Your task is to copy the stretch of lines in the records below that begins with the line containing "exists s' es1" and ends with the line containing "(** Event 1", exactly as written, with nothing added.

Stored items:
+++
Lemma schedule_keeps_order_witness :
  exists s' es1 es2, schedule 100 (Some 9%positive) 1 f1 sample_sched = Ok s' /\ [] = es1 ++ es2 /\
    sched_ok s' (es1 ++ 1%positive :: es2) /\ tm (evs s') 1 = fadd f0 f1.
Proof.
  destruct (schedule_keeps_order 100 9 1 f1 sample_sched [] new_event 10 sample_sched_ok
    (sample_budget 11 ltac:(lia)) eq_refl ltac:(done) eq_refl eq_refl)
    as (s' & es1 & es2 & H1 & H2 & H3 & _ & H4 & _).
  exists s', es1, es2. split; [exact H1|]. split; [exact H2|]. split; [exact H3|exact H4].
Defined.

(** C2: however many events the scheduler's loop dispatches, with handlers
    that may schedule, cancel and free events and halt, it never reports that
    time goes backwards, aborts or follows a bad pointer: the times of the
    dispatched events never decrease, start at or after the clock and end at
    the clock, and the invariant holds.  What is asked of the handlers is
    what the source asks of them, in the states they are called in and no
    others: they keep some invariant [I] of the simulation, under which they
    schedule, with delays at or above zero, only events that exist and are not
    pending, cancel events that exist, and free events that are not pending. *)
Theorem run_never_goes_backwards {Q : Type} `{EventQueueLaws Q} {W : Type}
    (handle : positive -> positive -> f64 -> W -> W * list action)
    (I : W -> sched Q -> Prop) (fuel k n : nat) (w : W) (s : sched Q) (es : list positive)
    (Hok : sched_ok s es) (Hb : budget fuel s es (n * k))
    (Hwb : well_behaved handle I fuel k) (HI : I w s) :
  exists w' s' es' tr, run_steps handle n fuel w s = Ok (w', s', tr) /\ sched_ok s' es' /\
    StronglySorted (fun a b => fle a b = true) (clock_ s :: map snd tr) /\
    clock_ s' = List.last (map snd tr) (clock_ s).
Proof. by eapply run_steps_ok. Qed.

(** The handler of event 1 is a periodic timer: it schedules its event again
    a second later, and at its first firing it cancels and frees event 2. *)
Definition ticking_handler (h e : positive) (t : f64) (w : nat) : nat * list action :=
  if decide (e = 1%positive) then
    (S w, ASchedule (Some h) 1 f1 :: if decide (w = 0%nat) then [ACancel 2; AFree 2]%positive else [])
  else (w, []).

(** Event 1 exists, and event 2 does until the first firing. *)
Definition ticking_inv {Q : Type} (w : nat) (s : sched Q) : Prop :=
  is_Some (evs s !! 1%positive) /\ (w = 0%nat -> is_Some (evs s !! 2%positive)).

Lemma kept_event (st st' : events) k :
  ev_data <$> st' !! k = ev_data <$> st !! k -> is_Some (st !! k) -> is_Some (st' !! k).
Proof. intros Hd Hs. apply (fmap_is_Some ev_data). rewrite Hd. by apply fmap_is_Some. Qed.

Lemma ticking_ok {Q : Type} `{EventQueueLaws Q} fuel :
  well_behaved (Q := Q) ticking_handler ticking_inv fuel 3.
Proof.
  intros h p w s es s1 _ [I1 I2] [Hok _ _ _ (v & Hv & Hh & Hu) Hd] Hb. unfold ticking_handler.
  assert (Hkeep : forall k, is_Some (evs s !! k) -> is_Some (evs s1 !! k)).
  { intros k Hk. destruct (decide (k = p)) as [->|Hne]; [by rewrite Hv|].
    by eapply kept_event; [apply Hd|]. }
  destruct (decide (p = 1%positive)) as [->|Hp].
  2: { split; [simpl; lia|]. split; [done|]. intros s2 [= <-]. split; [by apply Hkeep|].
       intros Hw. by apply Hkeep, I2. }
  destruct (schedule_ok fuel h 1 f1 s1 es v 2 Hok Hb Hv Hu eq_refl eq_refl)
    as (s2 & E2 & Hok2 & Hb2 & _ & _ & _ & Hh2 & Hd2).
  assert (Hs2 : is_Some (evs s2 !! 1%positive)) by (apply (fmap_is_Some handler_); eauto).
  assert (Hleg : legal (ASchedule (Some h) 1 f1) s1) by (split_and!; eauto).
  destruct (decide (w = 0%nat)) as [Hw|Hw].
  - destruct (kept_event _ _ _ (Hd2 2%positive ltac:(done)) (Hkeep _ (I2 Hw))) as [v2 Hv2].
    destruct (cancel_ok fuel 2 s2 _ v2 2 Hok2 Hb2 Hv2) as (s3 & E3 & _ & _ & _ & _ & Hd3 & He3).
    destruct (evs s3 !! 2%positive) as [v3|] eqn:Hv3; [|done]. injection He3 as _ _ Hu3.
    split; [simpl; lia|]. cbn [legal_run run_actions run_action legal].
    rewrite E2. cbn [rbind]. rewrite E3. cbn [rbind release]. rewrite Hv3. cbn [rbind].
    split; [|intros s4 [= <-]; split; [|done]; cbn [evs]].
    + split; [exact Hleg|]. intros s' [= <-]. split; [done|]. rewrite E3.
      intros s' [= <-]. split; [|done]. exists v3. split; [done|lia].
    + rewrite lookup_delete_ne by done. by eapply kept_event; [apply Hd3|].
  - split; [simpl; lia|]. cbn [legal_run run_actions run_action]. rewrite E2. cbn [rbind].
    split; [by split|]. intros s3 [= <-]. by split.
Qed.

Lemma run_never_goes_backwards_witness :
  exists s1 s2, schedule 100 (Some 9%positive) 1 f1 sample_sched = Ok s1 /\
    schedule 100 (Some 8%positive) 2 (f64_of_Z 5) s1 = Ok s2 /\
    exists w' s' es' tr, run_steps ticking_handler 10 100 0%nat s2 = Ok (w', s', tr) /\
      sched_ok s' es' /\ tr = map (fun i => (1%positive, f64_of_Z i)) (seqZ 1 10) /\
      evs s' !! 2%positive = None.
Proof.
  destruct (schedule_ok 100 9 1 f1 sample_sched [] new_event 40 sample_sched_ok
    (sample_budget 41 ltac:(lia)) eq_refl ltac:(done) eq_refl eq_refl)
    as (s1 & E1 & Hok1 & Hb1 & _ & _ & _ & _ & Hd1).
  assert (He2 : exists ev, evs s1 !! 2%positive = Some ev /\ uid_ ev <= 0).
  { specialize (Hd1 2%positive ltac:(done)). simpl in Hd1.
    destruct (evs s1 !! 2%positive) as [ev|]; [|done]. exists ev. split; [done|].
    by injection Hd1 as _ _ ->. }
  destruct He2 as (ev2 & Hev2 & Hu2).
  destruct (schedule_ok 100 8 2 (f64_of_Z 5) s1 _ ev2 39 Hok1 Hb1 Hev2 Hu2 eq_refl eq_refl)
    as (s2 & E2 & Hok2 & Hb2 & _).
  destruct (run_never_goes_backwards ticking_handler ticking_inv 100 3 10 0%nat s2 _ Hok2
    (budget_mono (Q := heap) _ _ _ 39 30 ltac:(lia) Hb2) (ticking_ok 100))
    as (w' & s' & es' & tr & E & Hok' & _ & _).
  - vm_compute in E1. injection E1 as <-. vm_compute in E2. injection E2 as <-.
    split; [|intros _]; vm_compute; eauto.
  - exists s1, s2. split; [exact E1|]. split; [exact E2|]. exists w', s', es', tr.
    split; [exact E|]. split; [exact Hok'|].
    vm_compute in E1. injection E1 as <-. vm_compute in E2. injection E2 as <-.
    vm_compute in E. injection E as _ <- <-. split; vm_compute; reflexivity.
Defined.

(** The Tcl command [at t] refuses a time before the clock and otherwise
    schedules a new event at the clock plus the computed delay, which is [-t]
    for a negative [t] and [t] minus the clock otherwise; the simulation is
    never given an event in the past. *)
Theorem at_command_never_in_past {Q : Type} `{EventQueueLaws Q} (fuel : nat) (h : positive)
    (t : f64) (s : sched Q) (es : list positive) (n : nat)
    (Hok : sched_ok s es) (Hb : budget fuel s es (S n)) (Hvalid : valid t = true)
    (Hnan : is_nan t = false) (Hdiff : is_nan (fsub t (clock_ s)) = false) :
  if flt (at_delay t s) f0 then at_command fuel h t s = Ok None
  else exists e s', at_command fuel h t s = Ok (Some (e, s')) /\ e ∉ es /\
    sched_ok s' (ord_insert (tm (evs s')) e es) /\ clock_ s' = clock_ s /\
    tm (evs s') e = fadd (clock_ s) (at_delay t s).
Proof. by eapply at_command_ok. Qed.

Lemma at_command_never_in_past_witness :
  exists e s', at_command 100 9 (f64_of_Z 3) sample_sched = Ok (Some (e, s')) /\ e ∉ [] /\
    sched_ok s' (ord_insert (tm (evs s')) e []) /\ clock_ s' = f0 /\
    tm (evs s') e = fadd f0 (fsub (f64_of_Z 3) f0).
Proof.
  exact (at_command_never_in_past 100 9 (f64_of_Z 3) sample_sched [] 10 sample_sched_ok
    (sample_budget 11 ltac:(lia)) eq_refl eq_refl eq_refl).
Defined.

(** The Tcl command [cancel uid] removes from the queue the pending event
    of that number, keeps the order of the others, and frees it; without
    such an event nothing changes. *)
Theorem cancel_command_removes_one {Q : Type} `{EventQueueLaws Q} (fuel : nat) (u : Z)
    (s : sched Q) (es : list positive) (n : nat)
    (Hok : sched_ok s es) (Hb : budget fuel s es n) :
  exists s', cancel_command fuel u s = Ok s' /\ clock_ s' = clock_ s /\
    ((sched_ok s' es /\ Forall (fun x => uid_ <$> evs s !! x <> Some u) es) \/
     (exists e, e ∈ es /\ uid_ <$> evs s !! e = Some u /\ sched_ok s' (remove_ev e es) /\
        evs s' !! e = None)).
Proof. by eapply cancel_command_ok. Qed.

Lemma cancel_command_removes_one_witness :
  exists s', cancel_command 100 5 sample_sched = Ok s' /\ clock_ s' = f0.
Proof.
  destruct (cancel_command_removes_one 100 5 sample_sched [] 3 sample_sched_ok
    (sample_budget 3 ltac:(lia))) as (s' & E & Hc & _).
  exists s'. split; [exact E|exact Hc].
Defined.

(** ** The two queues agree *)

Inductive queue_op := QInsert (e : positive) | QDeque | QCancel (e : positive).

Section scripts.
Context {Q : Type} `{EventQueue Q}.

(** A script of queue operations and the events its [deque]s return. *)
Fixpoint run_script (fuel : nat) (ops : list queue_op) (st : events) (q : Q)
    : result (list (option positive)) :=
  match ops with
  | [] => Ok []
  | QInsert e :: ops' =>
      let! '(st', q') := eq_insert fuel e st q in run_script fuel ops' st' q'
  | QCancel e :: ops' =>
      let! '(st', q') := eq_cancel fuel e st q in run_script fuel ops' st' q'
  | QDeque :: ops' =>
      let! '(r, st', q') := eq_deque fuel st q in
      let! rs := run_script fuel ops' st' q' in
      Ok (r :: rs)
  end.
End scripts.

(** The data of the events: handler, time and number. *)
Abbreviation edata := (gmap positive (option positive * f64 * Z)).

Definition dtime (D : edata) (e : positive) : f64 :=
  match D !! e with Some d => d.1.2 | None => f0 end.

Definition dnum (D : edata) (e : positive) : Z :=
  match D !! e with Some d => d.2 | None => 0 end.

Definition cancelled (D : edata) (e : positive) : edata :=
  match D !! e with Some d => <[e := (d.1, - d.2)]> D | None => D end.

(** What a script may do: insert an event that exists, has a time and is not
    queued, and cancel a queued event, or one whose number says it is not. *)
Fixpoint script_ok (D : edata) (es : list positive) (ops : list queue_op) : Prop :=
  match ops with
  | [] => True
  | QInsert e :: ops' =>
      e ∉ es /\ (exists d, D !! e = Some d /\ is_nan d.1.2 = false) /\
      script_ok D (ord_insert (dtime D) e es) ops'
  | QDeque :: ops' => script_ok D (tail es) ops'
  | QCancel e :: ops' =>
      exists d, D !! e = Some d /\
        if d.2 <=? 0 then script_ok D es ops'
        else e ∈ es /\ script_ok (cancelled D e) (remove_ev e es) ops'
  end.

(** Each event inserted has a greater number than the ones of the same time,
    as the ones numbered by [schedule] have. *)
Fixpoint script_in_turn (D : edata) (es : list positive) (ops : list queue_op) : Prop :=
  match ops with
  | [] => True
  | QInsert e :: ops' =>
      forallb (fun x => negb (feq (dtime D x) (dtime D e)) || (dnum D x <? dnum D e)) es = true /\
      script_in_turn D (ord_insert (dtime D) e es) ops'
  | QDeque :: ops' => script_in_turn D (tail es) ops'
  | QCancel e :: ops' =>
      if dnum D e <=? 0 then script_in_turn D es ops'
      else script_in_turn (cancelled D e) (remove_ev e es) ops'
  end.

(** The events a queue that serves by time, first come first served, gives. *)
Fixpoint script_result (D : edata) (es : list positive) (ops : list queue_op)
    : list (option positive) :=
  match ops with
  | [] => []
  | QInsert e :: ops' => script_result D (ord_insert (dtime D) e es) ops'
  | QDeque :: ops' => head es :: script_result D (tail es) ops'
  | QCancel e :: ops' =>
      match D !! e with
      | Some d => if d.2 <=? 0 then script_result D es ops'
                  else script_result (cancelled D e) (remove_ev e es) ops'
      | None => []
      end
  end.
+++
Final answer:
  exists s' es1 es2, schedule 100 (Some 9%positive) 1 f1 sample_sched = Ok s' /\ [] = es1 ++ es2 /\
    sched_ok s' (es1 ++ 1%positive :: es2) /\ tm (evs s') 1 = fadd f0 f1.
Proof.
  destruct (schedule_keeps_order 100 9 1 f1 sample_sched [] new_event 10 sample_sched_ok
    (sample_budget 11 ltac:(lia)) eq_refl ltac:(done) eq_refl eq_refl)
    as (s' & es1 & es2 & H1 & H2 & H3 & _ & H4 & _).
  exists s', es1, es2. split; [exact H1|]. split; [exact H2|]. split; [exact H3|exact H4].
Defined.

(** C2: however many events the scheduler's loop dispatches, with handlers
    that may schedule, cancel and free events and halt, it never reports that
    time goes backwards, aborts or follows a bad pointer: the times of the
    dispatched events never decrease, start at or after the clock and end at
    the clock, and the invariant holds.  What is asked of the handlers is
    what the source asks of them, in the states they are called in and no
    others: they keep some invariant [I] of the simulation, under which they
    schedule, with delays at or above zero, only events that exist and are not
    pending, cancel events that exist, and free events that are not pending. *)
Theorem run_never_goes_backwards {Q : Type} `{EventQueueLaws Q} {W : Type}
    (handle : positive -> positive -> f64 -> W -> W * list action)
    (I : W -> sched Q -> Prop) (fuel k n : nat) (w : W) (s : sched Q) (es : list positive)
    (Hok : sched_ok s es) (Hb : budget fuel s es (n * k))
    (Hwb : well_behaved handle I fuel k) (HI : I w s) :
  exists w' s' es' tr, run_steps handle n fuel w s = Ok (w', s', tr) /\ sched_ok s' es' /\
    StronglySorted (fun a b => fle a b = true) (clock_ s :: map snd tr) /\
    clock_ s' = List.last (map snd tr) (clock_ s).
Proof. by eapply run_steps_ok. Qed.

(** The handler of event 1 is a periodic timer: it schedules its event again
    a second later, and at its first firing it cancels and frees event 2. *)
Definition ticking_handler (h e : positive) (t : f64) (w : nat) : nat * list action :=
  if decide (e = 1%positive) then
    (S w, ASchedule (Some h) 1 f1 :: if decide (w = 0%nat) then [ACancel 2; AFree 2]%positive else [])
  else (w, []).

(** Event 1 exists, and event 2 does until the first firing. *)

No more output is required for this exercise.